WHAT IS REQUIRED » Transcribe the records word for word, beginning with the first line and ending with the line that contains "(** [param.addcmul_(t1, t2, value=v)]"; include nothing else.

GIVEN INFORMATION »
Content starts

(** [t.item()]: the Python number of a tensor that holds exactly one
    element, given by its entries (one for a real tensor, two for a complex
    one); on any other tensor torch raises [RuntimeError]. *)
Definition item (t : Tensor) : outcome (list R) :=
  if Nat.eqb (numel t) 1 then Ok (data t)
  else Raise (RuntimeError
         "a Tensor with this number of elements cannot be converted to Scalar").

(** Python's [max(a, b)]: [b] when [b > a], otherwise [a]. *)
Definition py_max (a b : R) : R := if bool_decide (a < b) then b else a.

(** [rho * bs * hess + 1e-15] *)
Definition denom (rho : R) (bs : BatchSize) (hess : Tensor) : Tensor :=
  with_data hess (map (fun h => rho * bs_value bs * h + 1e-15) (data hess)).

(** [a / b], elementwise. *)
Definition tdiv (a b : Tensor) : Tensor :=
  with_data a (zip_with Rdiv (data a) (data b)).

(** [param.addcmul_(t1, t2, value=v)] on real tensors or real views. *)
Definition addcmul_real (t t1 t2 : Tensor) (v : R) : Tensor :=
  with_data t (zip_inplace (fun x y => x + v * y) (data t)
                 (zip_with Rmult (data t1) (data t2))).

(** The local names of a kernel iteration once the complex case has been
    turned into real views. *)
Definition real_views (grad exp_avg hess param : Tensor)
  : outcome (Tensor * Tensor * Tensor * Tensor) :=
  if is_complex param then
    match view_as_real grad with
    | Raise e => Raise e
    | Ok grad =>
        match view_as_real exp_avg with
        | Raise e => Raise e
        | Ok exp_avg =>
            match view_as_real hess with
            | Raise e => Raise e
            | Ok hess =>
                match view_as_real param with
                | Raise e => Raise e
                | Ok param => Ok (grad, exp_avg, hess, param)
                end
            end
        end
    end
  else Ok (grad, exp_avg, hess, param).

Content ends

YOUR RESPONSE »
(** [t.item()]: the Python number of a tensor that holds exactly one
    element, given by its entries (one for a real tensor, two for a complex
    one); on any other tensor torch raises [RuntimeError]. *)
Definition item (t : Tensor) : outcome (list R) :=
  if Nat.eqb (numel t) 1 then Ok (data t)
  else Raise (RuntimeError
         "a Tensor with this number of elements cannot be converted to Scalar").

(** Python's [max(a, b)]: [b] when [b > a], otherwise [a]. *)
Definition py_max (a b : R) : R := if bool_decide (a < b) then b else a.

(** [rho * bs * hess + 1e-15] *)
Definition denom (rho : R) (bs : BatchSize) (hess : Tensor) : Tensor :=
  with_data hess (map (fun h => rho * bs_value bs * h + 1e-15) (data hess)).

(** [a / b], elementwise. *)
Definition tdiv (a b : Tensor) : Tensor :=
  with_data a (zip_with Rdiv (data a) (data b)).

(** [param.addcmul_(t1, t2, value=v)] on real tensors or real views. *)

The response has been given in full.